Accès au contenu
Filière brassicole

A vos malts ! Prêts ? Partez...

Permettre aux brasseries et distilleries locales de s’approvisionner en malt bio local ? C’est le défi que s’est lancé Tiphaine et Jean Girardeau, gérants de la micro-malterie A vos Malts à Granges-lès-Beaumont.

A vos malts ! Prêts ? Partez...
« L’orge brassicole biologique est un produit à forte valeur ajoutée. De plus, il présente de nombreux intérêts dans la rotation des cultures et ne nécessite pas d’irrigation », indiquent Tiphaine et Jean Girardeau, gérants de la malterie A vos malts basée à Granges-lès-Beaumont.

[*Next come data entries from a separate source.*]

Lemma build_discards_witness :
  Scenario.build {| build_x := 1; build_y := 127; build_z := 1; build_face := "+y";
                    build_primary := 1 |} Scenario.session = (Return (), Scenario.session).
Proof.
  pose (c := {| build_x := 1; build_y := 127; build_z := 1; build_face := "+y";
                build_primary := 1 |}).
  destruct (build_discards Scenario.blocks Scenario.items Scenario.workbench
              Scenario.consume Scenario.Workbench Scenario.sync_inventories
              Scenario.pre_build_hooks Scenario.post_build_hooks Scenario.automatons
              c Scenario.session eq_refl) as [_ Hcached].
  assert (Hwb : get_block (world Scenario.session) Scenario.chunk00
                  (local_coords (build_x c) (build_y c) (build_z c))
                ≠ slot Scenario.workbench).
  { vm_compute. discriminate. }
  destruct (Hcached Scenario.chunk00 eq_refl Hwb) as [_ Hknown].
  assert (Hp : build_primary c ≠ -1) by (simpl; lia).
  assert (Hf : build_face c ≠ "noop") by discriminate.
  destruct (Hknown Hp Hf) as [_ Htop].
  apply Htop; [by eexists|done|done].
Defined.


Lemma build_on_workbench_witness :
  Scenario.build Cases.click_workbench Cases.at_workbench =
    (Return (),
     set_out [transport_write (window_open 1)]
       (set_wid 2
          (set_windows {[ 1 := Scenario.sync_inventories (inventory Scenario.alice)
                                  Scenario.Workbench ]} Cases.at_workbench))) ∧
  windows_below_wid (Scenario.build Cases.click_workbench Cases.at_workbench).2.
Proof.
  assert (Hwb : get_block (world Cases.at_workbench) Scenario.chunk00
                  (local_coords (build_x Cases.click_workbench)
                     (build_y Cases.click_workbench) (build_z Cases.click_workbench))
                = slot Scenario.workbench).
  { vm_compute. reflexivity. }
  destruct (build_on_workbench Scenario.blocks Scenario.items Scenario.workbench
              Scenario.consume Scenario.Workbench Scenario.sync_inventories
              Scenario.pre_build_hooks Scenario.post_build_hooks Scenario.automatons
              Cases.click_workbench Cases.at_workbench Scenario.chunk00 Scenario.alice
              eq_refl eq_refl Hwb eq_refl) as [Heq Hinv].
  assert (Hbelow : windows_below_wid Cases.at_workbench).
  { split; [simpl; lia|]. intros w Hw. simpl in Hw. set_solver. }
  split.
  - exact Heq.
  - unfold Scenario.build. rewrite Heq. apply (Hinv Hbelow).
Defined.

Lemma world_get_set_block (w : World) (coords : Z * Z * Z) (b : Z) :
  world_get_block (world_set_block coords b w) coords = b.
Proof.
  destruct coords as [[x y] z]. unfold world_get_block, world_set_block, split_coords.
  unfold get_block, chunk_of. cbn [chunk_x chunk_z].
  rewrite (fn_lookup_insert (w : Z * Z → ChunkData)).
  cbn [blocks_of chunk_set_block]. by rewrite lookup_insert_eq.
Qed.

Lemma world_get_block_set_metadata (w : World) (coords coords' : Z * Z * Z) (m : Z) :
  world_get_block (world_set_metadata coords m w) coords' = world_get_block w coords'.
Proof.
  destruct coords as [[x y] z], coords' as [[x' y'] z'].
  unfold world_get_block, world_set_metadata, split_coords, get_block, chunk_of.
  cbn [chunk_x chunk_z].
  destruct (decide ((Z.shiftr x 4, Z.shiftr z 4) = (Z.shiftr x' 4, Z.shiftr z' 4))) as [He|Hne].
  - rewrite He. by rewrite (fn_lookup_insert (w : Z * Z → ChunkData)).
  - by rewrite (fn_lookup_insert_ne (w : Z * Z → ChunkData)).
Qed.

Lemma world_get_set_metadata (w : World) (coords : Z * Z * Z) (m : Z) :
  world_get_metadata (world_set_metadata coords m w) coords = m.
Proof.
  destruct coords as [[x y] z]. unfold world_get_metadata, world_set_metadata, split_coords.
  unfold get_metadata, chunk_of. cbn [chunk_x chunk_z].
  rewrite (fn_lookup_insert (w : Z * Z → ChunkData)).
  cbn [metadata_of chunk_set_metadata]. by rewrite lookup_insert_eq.
Qed.

Section Commit.

Variable blocks : gmap Z Block.
Variable consume : Inventory → Z * Z → nat → bool * Inventory.
Variable post_build_hooks : list (Z * Z * Z → Block → M unit).
Variable automatons : list (gset Z).

(** X16: [run_build] on a session with a player, for a block of the block
    table that can be oriented, when the held slot yields the block or,
    failing that, its drop variant: it returns, exactly one successful
    [consume] is kept in the inventory (the drop variant only after the
    block itself was refused), the block read back one step along the face
    is [block.slot], a non-zero metadata is stored there too, and nothing
    is sent. *)
Theorem run_build_places (s : Session) (p : Player) (bd : BuildData) (m : Z) :
  player s = Some p →
  ¬ is_item blocks bd →
  placed_metadata bd = Some m →
  let r1 := consume (inventory p) (slot (bd_block bd), 0) (equipped p) in
  let r2 := consume r1.2 (drop (bd_block bd), 0) (equipped p) in
  r1.1 = true ∨ r2.1 = true →
  let s' := (run_build blocks consume bd s).2 in
  let coords := offset (bd_face bd) (bd_x bd) (bd_y bd) (bd_z bd) in
  (run_build blocks consume bd s).1 = Return () ∧
  inventory <$> player s' = Some (if r1.1 then r1.2 else r2.2) ∧
  world_get_block (world s') coords = slot (bd_block bd) ∧
  (m ≠ 0 → world_get_metadata (world s') coords = m) ∧
  (m = 0 → world s' = world_set_block coords (slot (bd_block bd)) (world s)) ∧
  out s' = out s.
Proof.
  intros Hp Hitem Hm r1 r2 Hok s' coords. subst s'.
  rewrite (run_build_paths blocks consume s p bd Hp).
  rewrite bool_decide_eq_false_2 by done. rewrite Hm. cbv zeta. fold r1. fold r2.
  assert (Hplace : ∀ s0,
            world_get_block (world (place bd m s0)) coords = slot (bd_block bd) ∧
            (m ≠ 0 → world_get_metadata (world (place bd m s0)) coords = m) ∧
            (m = 0 → world (place bd m s0)
                     = world_set_block coords (slot (bd_block bd)) (world s0)) ∧
            player (place bd m s0) = player s0 ∧ out (place bd m s0) = out s0).
  { intros s0. unfold place. fold coords. destruct (m =? 0) eqn:Hz.
    - cbn [world set_world]. split_and!; try done.
      + apply world_get_set_block.
      + intros Hne. apply Z.eqb_eq in Hz. lia.
    - cbn [world set_world]. split_and!; try done.
      + by rewrite world_get_block_set_metadata, world_get_set_block.
      + intros _. apply world_get_set_metadata.
      + intros He. apply Z.eqb_neq in Hz. lia. }
  destruct (r1.1) eqn:H1.
  - cbn [fst snd]. destruct (Hplace (set_player (Some (set_inventory r1.2 p)) s))
      as (Hb & Hmeta & Hw & Hpl & Hout).
    split_and!; try done. by rewrite Hpl.
  - destruct Hok as [?|H2]; [done|]. rewrite H2. cbn [fst snd].
    destruct (Hplace (set_player (Some (set_inventory r2.2 (set_inventory r1.2 p)))
                        (set_player (Some (set_inventory r1.2 p)) s)))
      as (Hb & Hmeta & Hw & Hpl & Hout).
    split_and!; try done. by rewrite Hpl.
Qed.

(** X17: once [run_build] has returned, with post-build hooks that return
    without touching the session, the rest of [build] calls every
    post-build hook once, in order, with the block and the coordinates of
    the packet (not the coordinates moved along the face); then feeds the
    automatons whose trigger set has the block; then re-sends the
    inventory; then flushes every cached chunk, last. *)
Theorem commit_build_order (s s1 : Session) (p1 : Player) (bd : BuildData) :
  run_build blocks consume bd s = (Return (), s1) →
  player s1 = Some p1 →
  (∀ hook, hook ∈ post_build_hooks → ∀ co b s0, hook co b s0 = (Return (), s0)) →
  let coords := (bd_x bd, bd_y bd, bd_z bd) in
  commit_build blocks consume post_build_hooks automatons bd s =
    (Return (),
     set_out (out s1
       ++ ((λ k, post_build_hook k coords (bd_block bd)) <$> seq 0 (length post_build_hooks))
       ++ feeds (slot (bd_block bd)) coords automatons
       ++ [transport_write (inventory_save_to_packet (inventory p1))]
       ++ (factory_flush_chunk ∘ snd <$> map_to_list (chunks s1))) s1).
Proof.
  intros Hrun Hp Hhooks coords.
  unfold commit_build, except_BuildError. unfold mbind at 1, M_bind at 1. rewrite Hrun.
  unfold mbind, M_bind.
  rewrite (for_each_indexed post_build_hooks 0 _
             (λ k, post_build_hook k coords (bd_block bd))).
  2:{ intros k hook s0 Hhook. rewrite emit_eq. by rewrite (Hhooks hook Hhook). }
  rewrite (for_each_imap automatons 0 _
             (λ k blocks_k, if bool_decide (slot (bd_block bd) ∈ blocks_k)
                            then [automaton_feed k coords] else [])).
  2:{ intros k a s0. case_bool_decide; [apply emit_eq|].
      unfold mret, M_ret. by rewrite app_nil_r, set_out_same. }
  rewrite (the_player_eq _ p1) by done. rewrite emit_eq. unfold get.
  rewrite (for_each_emit_chunks _ 0 (λ kc : Py.key * Chunk, factory_flush_chunk kc.2)).
  unfold feeds. destruct s1; unfold set_out; simpl. by rewrite <- !app_assoc.
Qed.

End Commit.

Lemma run_build_places_witness :
  let s' := (run_build Scenario.blocks Scenario.consume Cases.stone_on_top Scenario.session).2 in
  (run_build Scenario.blocks Scenario.consume Cases.stone_on_top Scenario.session).1
    = Return () ∧
  inventory <$> player s'
    = Some (Scenario.set_holdables (Some (1, 0, 4) :: replicate 8 None)
              (Scenario.empty_inventory 0)) ∧
  world_get_block (world s') (1, 65, 1) = 1.
Proof.
  assert (Hitem : ¬ is_item Scenario.blocks Cases.stone_on_top).
  { unfold is_item. intros Hn. apply Hn. by vm_compute. }
  destruct (run_build_places Scenario.blocks Scenario.consume Scenario.session
              Scenario.alice Cases.stone_on_top 0 eq_refl Hitem eq_refl
              (or_introl eq_refl)) as (Hret & Hinv & Hblock & _).
  split_and!; [exact Hret|exact Hinv|exact Hblock].
Defined.
(** * Shiplog integrations: Jira and GitHub webhook intake and sync

    A shallow embedding of the TypeScript sources

    - [JiraWebhookHandler] and [JiraIntegrationService],
    - [GithubWebhookHandler] and [GithubIntegrationService],

    together with the part of the JavaScript run time they rely on
    (truthiness, property lookup through [Object.prototype], binary64
    numbers, [Math.floor], [Math.round], [Math.random], the console).

    Every [async] method is awaited at once by its only caller, so a call
    is a sequential computation over the state of the process: the console,
    the service's retry queue and the random source. *)

From Stdlib Require Import ZArith Bool String Ascii List Lia.
From Stdlib Require Import DecimalString Floats Uint63.
Import ListNotations.

Local Open Scope string_scope.
Local Open Scope Z_scope.

(* ================================================================== *)
(** * The JavaScript run time *)
(* ================================================================== *)

Module JS.

(** ** Numbers

    A JavaScript Number is an IEEE-754 binary64 value: Rocq's primitive
    [float]. *)

Definition Number := float.

(** The Number nearest to an integer; exact below 2^53 in magnitude,
    rounded to nearest-even up to 2^63. *)
Definition of_Z (z : Z) : Number :=
  if z <? 0 then PrimFloat.opp (PrimFloat.of_uint63 (Uint63.of_Z (- z)))
  else PrimFloat.of_uint63 (Uint63.of_Z z).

« A vos malts ! Prêts ? Brassez ! ». A l’image d’un slogan bien connu, la malterie A vos Malts entend aller de l’avant. Toute jeune entreprise créée en juin 2020 à Granges-Les-Beaumont, la micro-malterie A vos malts a déjà tout d’une grande. A sa tête, Tiphaine et Jean Girardeau. Elle, sensible aux produits locaux et aux circuits courts, gérait un réseau de La Ruche qui dit oui. Lui, ingénieur de formation, était brasseur depuis 2012. Au fil de ses aventures professionnelles, le couple se rend compte que la majorité des bières biologiques locales se fait à partir de malt importé. En réalité, une grosse partie du marché du malt se trouve à l’étranger, principalement en Belgique et en Allemagne, où les prix sont généralement 50 % moins élevés. « Cela nous posait problème. Nous portions tous deux haut et fort l’intérêt des circuits courts, du produit local, sans avoir la possibilité de s’approvisionner à 100 % en malt français. Aujourd’hui, les brasseries n’utilisent que 10 à 15 % de malt local », regrette-t-il. 
Face à ce constat, l’envie d’aller plus loin se fait sentir. Avant de se lancer dans la création d’un site de production, le couple a longuement étudié la faisabilité du projet. Ils se sont renseignés sur les micro-malteries existantes en France, avant de s’envoler pour les Etats-Unis. « Ils ont cinq ans d’avance sur le marché de la bière artisanale », explique l’entrepreneur. Mieux encore, les Américains disposent d’une technologie intéressante : une malterie à tambour, un procédé inconnu en France, qui assure une qualité incontestable au malt.

Un procédé innovant

Depuis janvier, 250 tonnes de céréales ont été traitées à la malterie A vos Malts ( Crédit « A vos Malts »)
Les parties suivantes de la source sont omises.